**TASK REQUIREMENTS:** Here is the task for the records below: repeat exactly the lines from the one with "(* ===== verification/SessionManagerProofs.v" to the one with "(** ** The ring", both included, and nothing else.

**MATERIAL TO PROCESS:**
....

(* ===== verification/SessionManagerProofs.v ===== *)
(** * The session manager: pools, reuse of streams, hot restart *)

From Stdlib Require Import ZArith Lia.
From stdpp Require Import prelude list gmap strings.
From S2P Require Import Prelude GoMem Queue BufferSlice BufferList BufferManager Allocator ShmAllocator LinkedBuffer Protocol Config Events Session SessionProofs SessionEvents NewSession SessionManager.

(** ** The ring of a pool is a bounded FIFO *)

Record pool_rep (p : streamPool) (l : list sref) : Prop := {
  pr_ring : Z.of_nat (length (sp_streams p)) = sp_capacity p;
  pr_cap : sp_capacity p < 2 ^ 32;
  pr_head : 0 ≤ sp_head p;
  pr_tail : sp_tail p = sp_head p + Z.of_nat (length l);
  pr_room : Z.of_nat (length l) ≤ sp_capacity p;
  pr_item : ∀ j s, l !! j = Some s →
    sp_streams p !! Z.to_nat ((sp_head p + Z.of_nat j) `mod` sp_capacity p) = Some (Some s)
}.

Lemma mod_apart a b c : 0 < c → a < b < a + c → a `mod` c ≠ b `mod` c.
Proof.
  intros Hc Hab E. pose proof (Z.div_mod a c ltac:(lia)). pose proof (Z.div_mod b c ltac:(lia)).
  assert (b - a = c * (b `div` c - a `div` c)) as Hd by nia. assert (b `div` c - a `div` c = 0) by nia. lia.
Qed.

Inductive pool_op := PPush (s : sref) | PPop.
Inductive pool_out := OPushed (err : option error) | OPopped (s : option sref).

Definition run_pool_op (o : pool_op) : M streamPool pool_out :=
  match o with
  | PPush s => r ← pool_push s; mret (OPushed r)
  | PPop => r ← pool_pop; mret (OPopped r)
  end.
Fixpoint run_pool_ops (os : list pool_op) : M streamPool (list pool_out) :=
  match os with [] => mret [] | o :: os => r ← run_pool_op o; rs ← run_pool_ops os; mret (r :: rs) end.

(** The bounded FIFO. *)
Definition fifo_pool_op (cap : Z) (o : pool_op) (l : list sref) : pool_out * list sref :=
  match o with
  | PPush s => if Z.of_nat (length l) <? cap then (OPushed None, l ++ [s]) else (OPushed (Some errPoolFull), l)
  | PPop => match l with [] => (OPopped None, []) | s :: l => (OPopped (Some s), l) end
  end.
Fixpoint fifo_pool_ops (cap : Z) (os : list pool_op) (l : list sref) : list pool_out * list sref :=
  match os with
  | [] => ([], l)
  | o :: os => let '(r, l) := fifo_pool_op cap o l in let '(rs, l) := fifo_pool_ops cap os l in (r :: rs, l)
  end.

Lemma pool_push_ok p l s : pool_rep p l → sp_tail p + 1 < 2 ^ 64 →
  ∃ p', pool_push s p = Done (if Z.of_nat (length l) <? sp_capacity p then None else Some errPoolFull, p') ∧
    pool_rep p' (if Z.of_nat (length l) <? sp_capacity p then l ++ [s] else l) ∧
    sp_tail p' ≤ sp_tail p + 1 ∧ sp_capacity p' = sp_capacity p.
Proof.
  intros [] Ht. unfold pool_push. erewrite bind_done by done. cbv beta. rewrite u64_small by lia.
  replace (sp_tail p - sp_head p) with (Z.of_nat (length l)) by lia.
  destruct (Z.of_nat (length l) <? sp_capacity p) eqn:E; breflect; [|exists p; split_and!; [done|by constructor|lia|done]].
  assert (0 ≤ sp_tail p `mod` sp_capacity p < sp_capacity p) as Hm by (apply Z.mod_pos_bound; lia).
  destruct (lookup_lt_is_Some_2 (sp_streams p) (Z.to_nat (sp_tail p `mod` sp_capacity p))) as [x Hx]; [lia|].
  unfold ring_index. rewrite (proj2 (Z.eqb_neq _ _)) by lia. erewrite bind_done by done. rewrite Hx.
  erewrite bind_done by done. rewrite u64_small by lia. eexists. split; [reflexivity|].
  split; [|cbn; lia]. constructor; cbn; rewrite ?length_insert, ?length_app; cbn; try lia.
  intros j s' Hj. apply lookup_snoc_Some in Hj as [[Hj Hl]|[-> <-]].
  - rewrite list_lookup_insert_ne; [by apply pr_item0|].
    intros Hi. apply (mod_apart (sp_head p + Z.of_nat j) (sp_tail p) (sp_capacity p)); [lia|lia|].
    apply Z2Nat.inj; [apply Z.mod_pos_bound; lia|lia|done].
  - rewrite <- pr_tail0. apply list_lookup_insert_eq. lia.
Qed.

....

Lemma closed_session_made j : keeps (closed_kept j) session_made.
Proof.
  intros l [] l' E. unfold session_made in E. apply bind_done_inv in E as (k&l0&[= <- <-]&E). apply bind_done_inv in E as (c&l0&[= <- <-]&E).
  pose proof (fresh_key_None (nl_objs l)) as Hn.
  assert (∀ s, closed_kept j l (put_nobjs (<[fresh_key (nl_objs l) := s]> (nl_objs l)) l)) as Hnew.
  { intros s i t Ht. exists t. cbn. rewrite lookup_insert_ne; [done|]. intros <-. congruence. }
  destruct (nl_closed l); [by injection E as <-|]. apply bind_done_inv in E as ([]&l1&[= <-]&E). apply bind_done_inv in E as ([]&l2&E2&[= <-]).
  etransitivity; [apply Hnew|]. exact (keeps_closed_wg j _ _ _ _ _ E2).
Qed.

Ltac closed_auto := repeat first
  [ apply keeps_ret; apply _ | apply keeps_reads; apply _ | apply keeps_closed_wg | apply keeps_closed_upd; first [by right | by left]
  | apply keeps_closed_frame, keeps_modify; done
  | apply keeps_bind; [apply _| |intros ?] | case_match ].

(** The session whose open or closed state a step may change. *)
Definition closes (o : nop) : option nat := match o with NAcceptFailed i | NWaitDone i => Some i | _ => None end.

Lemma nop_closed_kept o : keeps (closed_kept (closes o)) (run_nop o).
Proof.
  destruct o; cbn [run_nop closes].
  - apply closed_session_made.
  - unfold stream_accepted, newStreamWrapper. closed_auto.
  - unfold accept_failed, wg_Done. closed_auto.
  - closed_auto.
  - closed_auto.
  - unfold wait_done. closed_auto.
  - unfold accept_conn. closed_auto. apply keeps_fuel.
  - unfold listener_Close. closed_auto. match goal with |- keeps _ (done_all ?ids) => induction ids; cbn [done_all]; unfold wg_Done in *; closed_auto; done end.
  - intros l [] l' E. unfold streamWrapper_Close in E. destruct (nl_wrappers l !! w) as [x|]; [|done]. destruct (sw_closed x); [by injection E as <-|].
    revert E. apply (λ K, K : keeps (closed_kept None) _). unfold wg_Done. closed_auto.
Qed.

....

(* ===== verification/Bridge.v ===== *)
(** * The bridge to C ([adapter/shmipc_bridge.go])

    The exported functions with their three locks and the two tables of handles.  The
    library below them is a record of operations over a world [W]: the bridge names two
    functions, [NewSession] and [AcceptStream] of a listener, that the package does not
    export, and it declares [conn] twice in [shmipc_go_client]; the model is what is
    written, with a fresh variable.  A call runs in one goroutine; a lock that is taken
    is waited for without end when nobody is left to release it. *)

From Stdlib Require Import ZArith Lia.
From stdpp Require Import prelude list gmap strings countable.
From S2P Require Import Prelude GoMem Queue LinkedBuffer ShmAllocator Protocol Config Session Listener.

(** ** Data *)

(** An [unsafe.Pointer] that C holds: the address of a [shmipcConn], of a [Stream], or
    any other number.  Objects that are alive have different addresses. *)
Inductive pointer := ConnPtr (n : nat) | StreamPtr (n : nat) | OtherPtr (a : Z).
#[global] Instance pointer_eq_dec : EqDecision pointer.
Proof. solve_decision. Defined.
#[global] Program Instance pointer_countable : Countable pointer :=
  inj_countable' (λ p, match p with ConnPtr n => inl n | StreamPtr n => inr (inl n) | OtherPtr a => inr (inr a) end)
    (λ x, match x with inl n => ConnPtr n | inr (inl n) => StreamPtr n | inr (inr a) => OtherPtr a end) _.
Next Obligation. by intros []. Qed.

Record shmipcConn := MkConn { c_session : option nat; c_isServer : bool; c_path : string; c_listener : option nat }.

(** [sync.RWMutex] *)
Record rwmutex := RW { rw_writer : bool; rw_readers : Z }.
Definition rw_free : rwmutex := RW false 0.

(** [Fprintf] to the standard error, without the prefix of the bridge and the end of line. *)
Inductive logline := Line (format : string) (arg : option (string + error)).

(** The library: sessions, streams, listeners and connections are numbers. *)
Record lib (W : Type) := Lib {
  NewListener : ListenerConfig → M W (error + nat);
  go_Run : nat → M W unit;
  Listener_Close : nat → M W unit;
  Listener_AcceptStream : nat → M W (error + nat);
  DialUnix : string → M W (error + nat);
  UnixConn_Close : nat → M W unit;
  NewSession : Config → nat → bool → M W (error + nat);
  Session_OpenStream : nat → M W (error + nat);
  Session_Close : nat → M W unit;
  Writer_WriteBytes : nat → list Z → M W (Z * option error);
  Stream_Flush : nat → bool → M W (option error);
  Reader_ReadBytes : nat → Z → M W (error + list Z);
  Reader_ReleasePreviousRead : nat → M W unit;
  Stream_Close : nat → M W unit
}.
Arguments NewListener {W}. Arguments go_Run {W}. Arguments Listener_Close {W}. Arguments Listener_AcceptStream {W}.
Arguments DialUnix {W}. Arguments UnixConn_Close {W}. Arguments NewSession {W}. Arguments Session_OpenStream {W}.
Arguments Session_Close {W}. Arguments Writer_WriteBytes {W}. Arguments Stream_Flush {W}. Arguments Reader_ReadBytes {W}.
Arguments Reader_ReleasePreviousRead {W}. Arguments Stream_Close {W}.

....

**EXERCISE OUTPUT:**
(* ===== verification/SessionManagerProofs.v ===== *)
(** * The session manager: pools, reuse of streams, hot restart *)

From Stdlib Require Import ZArith Lia.
From stdpp Require Import prelude list gmap strings.
From S2P Require Import Prelude GoMem Queue BufferSlice BufferList BufferManager Allocator ShmAllocator LinkedBuffer Protocol Config Events Session SessionProofs SessionEvents NewSession SessionManager.

(** ** The ring of a pool is a bounded FIFO *)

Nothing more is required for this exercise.